:: What you are asked to do ::
Below are some records. Return exactly the lines from the one with "Definition new_figure (size" to the one with "figsize := figsize", and nothing else.
--------------------------------------------------
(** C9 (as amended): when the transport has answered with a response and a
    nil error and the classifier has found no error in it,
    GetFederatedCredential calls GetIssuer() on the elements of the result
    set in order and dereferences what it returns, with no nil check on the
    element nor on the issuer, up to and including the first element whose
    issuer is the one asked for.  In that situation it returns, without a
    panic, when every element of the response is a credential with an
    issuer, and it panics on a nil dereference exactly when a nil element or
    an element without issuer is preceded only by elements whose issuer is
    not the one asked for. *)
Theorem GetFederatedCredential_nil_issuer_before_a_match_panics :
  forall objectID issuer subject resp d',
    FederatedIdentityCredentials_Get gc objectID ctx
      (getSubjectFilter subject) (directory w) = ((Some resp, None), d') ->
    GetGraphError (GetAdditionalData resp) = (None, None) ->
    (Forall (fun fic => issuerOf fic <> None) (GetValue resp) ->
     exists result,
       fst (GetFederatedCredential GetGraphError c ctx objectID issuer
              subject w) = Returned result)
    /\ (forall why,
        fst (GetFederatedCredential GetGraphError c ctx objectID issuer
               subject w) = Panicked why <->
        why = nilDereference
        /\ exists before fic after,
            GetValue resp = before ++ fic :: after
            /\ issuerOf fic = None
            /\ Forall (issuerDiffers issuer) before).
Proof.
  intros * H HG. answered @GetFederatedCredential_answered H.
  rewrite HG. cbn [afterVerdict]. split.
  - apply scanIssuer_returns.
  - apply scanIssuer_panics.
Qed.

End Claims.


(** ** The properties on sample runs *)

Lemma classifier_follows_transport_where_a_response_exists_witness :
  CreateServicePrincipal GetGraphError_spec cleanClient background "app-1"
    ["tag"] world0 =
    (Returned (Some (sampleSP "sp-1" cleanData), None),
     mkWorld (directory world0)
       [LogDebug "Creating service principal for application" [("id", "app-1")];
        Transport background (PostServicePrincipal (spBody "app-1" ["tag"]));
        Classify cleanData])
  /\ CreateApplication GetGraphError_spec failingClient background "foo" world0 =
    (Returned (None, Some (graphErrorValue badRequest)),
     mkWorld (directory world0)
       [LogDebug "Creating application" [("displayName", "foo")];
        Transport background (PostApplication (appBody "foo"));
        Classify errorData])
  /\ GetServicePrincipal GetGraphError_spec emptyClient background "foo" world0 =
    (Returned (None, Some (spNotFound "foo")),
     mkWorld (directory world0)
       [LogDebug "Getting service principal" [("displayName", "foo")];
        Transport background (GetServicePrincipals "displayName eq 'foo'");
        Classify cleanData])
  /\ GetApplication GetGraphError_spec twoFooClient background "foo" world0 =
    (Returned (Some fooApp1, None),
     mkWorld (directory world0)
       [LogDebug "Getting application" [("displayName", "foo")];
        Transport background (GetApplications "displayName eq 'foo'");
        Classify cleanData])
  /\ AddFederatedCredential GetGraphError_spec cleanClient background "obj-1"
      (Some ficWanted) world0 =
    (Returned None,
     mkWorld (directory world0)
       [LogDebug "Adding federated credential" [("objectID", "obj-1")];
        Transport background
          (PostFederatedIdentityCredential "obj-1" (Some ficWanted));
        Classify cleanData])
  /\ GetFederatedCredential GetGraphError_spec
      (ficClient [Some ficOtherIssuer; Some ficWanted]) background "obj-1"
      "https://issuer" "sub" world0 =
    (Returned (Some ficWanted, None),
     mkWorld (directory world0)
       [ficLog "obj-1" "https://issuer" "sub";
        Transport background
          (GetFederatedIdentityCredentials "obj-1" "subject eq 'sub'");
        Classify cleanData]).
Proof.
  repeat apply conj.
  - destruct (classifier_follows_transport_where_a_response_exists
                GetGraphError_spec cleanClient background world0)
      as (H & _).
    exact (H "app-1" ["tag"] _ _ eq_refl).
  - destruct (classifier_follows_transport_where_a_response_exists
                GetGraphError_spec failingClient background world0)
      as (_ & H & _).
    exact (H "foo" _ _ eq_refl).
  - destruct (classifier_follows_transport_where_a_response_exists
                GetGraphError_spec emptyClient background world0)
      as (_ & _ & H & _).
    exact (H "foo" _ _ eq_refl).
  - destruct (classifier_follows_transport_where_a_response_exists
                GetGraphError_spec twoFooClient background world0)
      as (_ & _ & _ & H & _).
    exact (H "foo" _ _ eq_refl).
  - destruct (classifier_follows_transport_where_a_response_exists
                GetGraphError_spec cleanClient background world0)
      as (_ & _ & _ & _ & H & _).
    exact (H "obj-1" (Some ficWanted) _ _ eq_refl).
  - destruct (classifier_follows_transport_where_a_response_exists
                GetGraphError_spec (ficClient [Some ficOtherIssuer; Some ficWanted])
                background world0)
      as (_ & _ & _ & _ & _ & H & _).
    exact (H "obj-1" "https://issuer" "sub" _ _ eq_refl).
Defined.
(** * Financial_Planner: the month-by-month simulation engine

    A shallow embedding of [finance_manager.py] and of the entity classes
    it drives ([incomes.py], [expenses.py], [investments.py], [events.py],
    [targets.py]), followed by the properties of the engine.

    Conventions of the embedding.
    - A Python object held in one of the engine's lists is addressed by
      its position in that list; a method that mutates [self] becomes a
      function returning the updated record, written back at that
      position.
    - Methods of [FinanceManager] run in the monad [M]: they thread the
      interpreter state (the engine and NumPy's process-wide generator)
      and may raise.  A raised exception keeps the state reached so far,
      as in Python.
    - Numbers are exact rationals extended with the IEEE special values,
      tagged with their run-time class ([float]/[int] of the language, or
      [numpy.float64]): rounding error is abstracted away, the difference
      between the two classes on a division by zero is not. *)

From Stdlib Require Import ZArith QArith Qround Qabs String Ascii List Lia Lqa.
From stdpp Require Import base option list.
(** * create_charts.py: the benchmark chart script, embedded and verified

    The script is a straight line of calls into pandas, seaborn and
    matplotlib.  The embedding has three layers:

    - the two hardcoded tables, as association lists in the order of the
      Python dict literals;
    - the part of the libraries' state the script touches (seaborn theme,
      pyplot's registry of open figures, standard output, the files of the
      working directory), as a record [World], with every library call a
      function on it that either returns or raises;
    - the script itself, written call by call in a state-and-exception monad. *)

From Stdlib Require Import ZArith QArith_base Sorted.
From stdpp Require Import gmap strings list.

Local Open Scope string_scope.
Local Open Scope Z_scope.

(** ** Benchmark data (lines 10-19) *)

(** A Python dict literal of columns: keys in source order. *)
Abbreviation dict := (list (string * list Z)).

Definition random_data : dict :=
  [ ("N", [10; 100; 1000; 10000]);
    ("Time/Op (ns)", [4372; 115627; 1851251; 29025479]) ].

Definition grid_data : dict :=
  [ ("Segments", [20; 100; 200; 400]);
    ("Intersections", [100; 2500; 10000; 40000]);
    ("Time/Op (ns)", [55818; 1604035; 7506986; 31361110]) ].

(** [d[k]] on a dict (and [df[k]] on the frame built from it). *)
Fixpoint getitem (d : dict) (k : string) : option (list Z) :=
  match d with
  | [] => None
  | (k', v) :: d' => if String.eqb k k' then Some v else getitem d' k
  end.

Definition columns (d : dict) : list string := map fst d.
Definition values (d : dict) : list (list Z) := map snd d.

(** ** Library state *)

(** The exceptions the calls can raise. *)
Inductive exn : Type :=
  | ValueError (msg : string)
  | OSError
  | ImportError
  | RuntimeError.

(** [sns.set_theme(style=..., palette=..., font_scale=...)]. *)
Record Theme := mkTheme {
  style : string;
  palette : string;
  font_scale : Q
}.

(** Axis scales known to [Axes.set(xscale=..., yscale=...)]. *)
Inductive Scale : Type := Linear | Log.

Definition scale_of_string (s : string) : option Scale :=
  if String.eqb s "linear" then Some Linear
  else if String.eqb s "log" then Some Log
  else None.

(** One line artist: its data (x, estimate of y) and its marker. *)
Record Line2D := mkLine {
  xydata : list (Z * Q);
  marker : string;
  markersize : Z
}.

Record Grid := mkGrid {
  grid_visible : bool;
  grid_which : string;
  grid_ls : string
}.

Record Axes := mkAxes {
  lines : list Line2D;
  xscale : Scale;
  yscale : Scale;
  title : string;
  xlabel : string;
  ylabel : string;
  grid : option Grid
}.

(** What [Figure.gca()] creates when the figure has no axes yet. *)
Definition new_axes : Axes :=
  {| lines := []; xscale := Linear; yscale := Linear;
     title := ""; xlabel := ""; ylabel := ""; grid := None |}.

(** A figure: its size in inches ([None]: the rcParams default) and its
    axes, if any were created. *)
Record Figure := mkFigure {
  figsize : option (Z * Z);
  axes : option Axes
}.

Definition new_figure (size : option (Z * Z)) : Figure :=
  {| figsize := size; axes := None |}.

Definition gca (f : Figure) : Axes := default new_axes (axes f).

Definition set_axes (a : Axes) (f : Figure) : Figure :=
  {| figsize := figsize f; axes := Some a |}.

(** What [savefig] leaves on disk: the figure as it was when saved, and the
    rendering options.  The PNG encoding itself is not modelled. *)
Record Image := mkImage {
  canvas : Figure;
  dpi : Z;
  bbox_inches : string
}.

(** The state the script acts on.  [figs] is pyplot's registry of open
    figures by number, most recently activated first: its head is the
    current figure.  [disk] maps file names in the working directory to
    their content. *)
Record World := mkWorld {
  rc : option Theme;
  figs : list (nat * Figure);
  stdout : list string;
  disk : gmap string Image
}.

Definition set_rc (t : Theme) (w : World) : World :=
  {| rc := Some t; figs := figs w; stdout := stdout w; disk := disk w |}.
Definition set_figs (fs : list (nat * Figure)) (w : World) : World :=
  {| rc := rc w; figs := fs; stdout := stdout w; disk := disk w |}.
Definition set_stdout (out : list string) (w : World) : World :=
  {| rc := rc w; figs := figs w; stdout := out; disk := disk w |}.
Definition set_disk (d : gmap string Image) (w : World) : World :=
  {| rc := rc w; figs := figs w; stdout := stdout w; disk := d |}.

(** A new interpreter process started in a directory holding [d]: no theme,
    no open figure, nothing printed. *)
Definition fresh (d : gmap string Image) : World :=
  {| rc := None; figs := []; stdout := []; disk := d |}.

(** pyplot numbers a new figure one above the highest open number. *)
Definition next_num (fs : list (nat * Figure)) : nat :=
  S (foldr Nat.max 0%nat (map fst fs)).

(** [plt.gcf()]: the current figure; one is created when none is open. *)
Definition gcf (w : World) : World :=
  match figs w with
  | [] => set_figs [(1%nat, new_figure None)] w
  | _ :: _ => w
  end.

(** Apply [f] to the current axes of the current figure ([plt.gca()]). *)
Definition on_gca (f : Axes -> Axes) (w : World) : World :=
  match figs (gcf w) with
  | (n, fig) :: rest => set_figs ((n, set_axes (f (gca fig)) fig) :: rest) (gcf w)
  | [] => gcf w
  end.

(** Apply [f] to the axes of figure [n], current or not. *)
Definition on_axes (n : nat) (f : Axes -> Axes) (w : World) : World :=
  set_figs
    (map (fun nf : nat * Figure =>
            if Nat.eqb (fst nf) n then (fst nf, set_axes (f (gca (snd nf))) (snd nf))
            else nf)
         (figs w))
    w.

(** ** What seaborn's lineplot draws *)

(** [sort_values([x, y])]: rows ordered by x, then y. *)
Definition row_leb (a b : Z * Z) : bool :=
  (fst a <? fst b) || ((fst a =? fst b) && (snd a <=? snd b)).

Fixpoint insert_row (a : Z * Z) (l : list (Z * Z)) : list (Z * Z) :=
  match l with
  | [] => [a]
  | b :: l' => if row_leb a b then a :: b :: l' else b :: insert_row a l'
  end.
--------------------------------------------------
:: Worked solution ::
Definition new_figure (size : option (Z * Z)) : Figure :=
  {| figsize := size; axes := None |}.

Definition gca (f : Figure) : Axes := default new_axes (axes f).

Definition set_axes (a : Axes) (f : Figure) : Figure :=
  {| figsize := figsize f; axes := Some a |}.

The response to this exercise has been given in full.